INSTRUCTIONS TO FOLLOW
Repeat precisely the span of lines below that opens with the line containing "intros Hne Hs" and closes with the line containing "apply Forall_cons in", both included.
──────────────────────────────
(** The members up to the closing brace, which ends the text. *)
Fixpoint read_members (fuel : nat) (l : bytes) : option (list (bytes * json)) :=
  match fuel with
  | O => None
  | S fuel' =>
      '(k, l) ← read_string l;
      l ← expect ":" l;
      '(v, l) ← read_value l;
      match expect "," l with
      | Some l' => ms ← read_members fuel' l'; Some ((k, v) :: ms)
      | None => l' ← expect "}" l; match l' with [] => Some [(k, v)] | _ => None end
      end
  end.
Definition read_object (l : bytes) : option (list (bytes * json)) :=
  l ← expect "{" l;
  match expect "}" l with
  | Some [] => Some []
  | _ => read_members (length l) l
  end.

(** [miniserde] prints a string as its JSON string. *)
Class JsonLaws (J : Miniserde) : Prop :=
  read_json_string s rest : utf8_valid s = true -> read_string (json_string s ++ rest) = Some (s, rest).

(** The JSON value a query value denotes: a literal for the three keywords and
    for numbers, the text itself otherwise. *)
Definition json_value (v : bytes) : json :=
  if bytes_eqb v (bs "true") || bytes_eqb v (bs "false") || bytes_eqb v (bs "null") then JLiteral v
  else match parse_i64 v, parse_u64 v, parse_f64 v with
  | Some n, _, _ => JLiteral (print_int n)
  | None, Some n, _ => JLiteral (print_dec n)
  | None, None, Some (Finite neg m e) => JLiteral (print_finite neg m e)
  | None, None, _ => JString v
  end.

(** ** Queries as JSON *)
Section QueryFacts.
Context {J : Miniserde} {JL : JsonLaws J}.

Definition stops (b : byte) : bool := Byte.eqb b "," || Byte.eqb b "}".

Lemma read_literal_app s c rest :
  Forall (fun b => stops b = false) s -> stops c = true -> read_literal (s ++ c :: rest) = (s, c :: rest).
Proof.
  intros Hs Hc. unfold stops in *. induction Hs as [|x s Hx _ IH]; simpl; [by rewrite Hc|].
  by rewrite Hx, IH.
Qed.

Lemma read_value_literal s c rest :
  s <> [] -> Forall (fun b => stops b = false /\ b <> x22) s -> stops c = true ->
  read_value (s ++ c :: rest) = Some (JLiteral s, c :: rest).
Proof.
  intros Hne Hs Hc. unfold read_value. destruct s as [|x s]; [done|].
  assert (expect x22 ((x :: s) ++ c :: rest) = None) as ->.
  { apply Forall_cons in Hs as [[_ Hx] _]. simpl. by rewrite (proj2 (eqb_byte_false x x22) Hx). }
  rewrite read_literal_app; [done | | done]. eapply Forall_impl; [exact Hs | by intros b [? _]].
Qed.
──────────────────────────────
ANSWER SPACE
  intros Hne Hs Hc. unfold read_value. destruct s as [|x s]; [done|].
  assert (expect x22 ((x :: s) ++ c :: rest) = None) as ->.
  { apply Forall_cons in Hs as [[_ Hx] _]. simpl. by rewrite (proj2 (eqb_byte_false x x22) Hx). }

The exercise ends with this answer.